Fluff leaves people scratching their heads. Saying, “If you utilize these principles, you will find success,” sounds fancy and
important, but it’s unnecessary.

Instead, say, “If you use these principles, you will find
success.”

Take advantage of contractions. Instead of saying, “If you use these
principles, you will find success,” try, “If you use these
principles, you’ll find success.”

4. Use active voice.

If your writing is verbose but vague, you might be using passive voice.
Though common, it’s not the best practice.
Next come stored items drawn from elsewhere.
(** ** The rate limiter *)

Module RateLimiterFacts.
Import RateLimiter ListFacts.

(** *** The oldest request *)

Lemma min_of_le_start x l : min_of x l <= x.
Proof.
  unfold min_of. revert x. induction l as [|y l IH]; intros x; simpl; [lia|].
  specialize (IH (Z.min x y)). lia.
Qed.

Lemma min_of_le_each x l a : In a l -> min_of x l <= a.
Proof.
  unfold min_of. revert x. induction l as [|y l IH]; intros x; simpl; [tauto|].
  intros [->|Hin].
  - pose proof (min_of_le_start (Z.min x a) l) as H. unfold min_of in H. lia.
  - apply IH, Hin.
Qed.

Lemma min_of_in x l : In (min_of x l) (x :: l).
Proof.
  unfold min_of. revert x. induction l as [|y l IH]; intros x; simpl; [auto|].
  destruct (IH (Z.min x y)) as [H|H].
  - rewrite <- H. destruct (Z.min_spec x y) as [[_ E]|[_ E]]; rewrite E; auto.
  - auto.
Qed.

(** *** One check *)

Lemma checkLimit_window now rl : windowMs (snd (checkLimit now rl)) = windowMs rl.
Proof. unfold checkLimit. destruct (Nat.leb _ _); reflexivity. Qed.

Lemma checkLimit_verdict now rl :
  fst (checkLimit now rl) = true <-> (List.length (live now rl) < maxRequests)%nat.
Proof.
  unfold checkLimit. destruct (Nat.leb maxRequests (List.length (live now rl))) eqn:E; simpl.
  - apply Nat.leb_le in E. split; [discriminate | lia].
  - apply Nat.leb_gt in E. tauto.
Qed.

Lemma Inv_new c : Inv [] c new.
Proof. constructor; simpl; try constructor; try lia. Qed.

Lemma live_history hist c rl now :
  Inv hist c rl -> c <= now ->
  live now rl = filter (fun a => now - a <? windowMs rl) hist.
Proof.
  intros I Hc. unfold live. rewrite (inv_requests _ _ _ I).
  apply filter_narrow. intros x _ H.
  apply Z.ltb_lt in H. apply Z.ltb_lt. lia.
Qed.

Lemma checkLimit_Inv hist c rl now :
  Inv hist c rl -> c <= now ->
  Inv (if fst (checkLimit now rl) then hist ++ [now] else hist) now
      (snd (checkLimit now rl)).
Proof.
  intros I Hc. pose proof (live_history _ _ _ _ I Hc) as L.
  pose proof (inv_window _ _ _ I) as Wpos.
  assert (P : Forall (fun a => a <= now) hist).
  { eapply Forall_impl; [|apply (inv_past _ _ _ I)]. simpl; intros; lia. }
  unfold checkLimit.
  destruct (Nat.leb maxRequests (List.length (live now rl))) eqn:E; simpl.
  - constructor; simpl; auto.
    + apply (inv_quota _ _ _ I).
    + unfold live. pose proof (filter_length_le (fun time => now - time <? windowMs rl) (requests rl)).
      pose proof (inv_length _ _ _ I). lia.
  - apply Nat.leb_gt in E. constructor; simpl; auto.
    + rewrite filter_app, L. simpl.
      replace (now - now <? windowMs rl) with true; [reflexivity|].
      symmetry. apply Z.ltb_lt. lia.
    + apply Forall_app. split; [assumption|]. constructor; [lia|constructor].
    + constructor; [apply (inv_quota _ _ _ I)|].
      unfold still_counted. rewrite <- L. exact E.
    + rewrite length_app. simpl. lia.
Qed.

(** *** A run of checks *)

Lemma checks_cons now rest rl :
  checks (now :: rest) rl =
    (fst (checkLimit now rl) :: fst (checks rest (snd (checkLimit now rl))),
     snd (checks rest (snd (checkLimit now rl)))).
Proof.
  simpl. destruct (checkLimit now rl) as [ok rl1]. simpl.
  destruct (checks rest rl1). reflexivity.
Qed.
Choose active voice whenever
possible.

For example:

• Active voice: “The writer chose the article’s title.”

• Passive voice: “The article’s title was chosen by the writer.”

Active voice is simple and concise; the passive example sounds clumsy and
uses more words. Active voice wins.

5. Write for the reader.

To help readers connect with your copy, tailor the content to them. If you
want true engagement—the gateway to conversion—identify who your readers
are, what they need and why they need it.

Use familiar, accessible language to expand your audience’s understanding
of how you can help them—without talking down to them.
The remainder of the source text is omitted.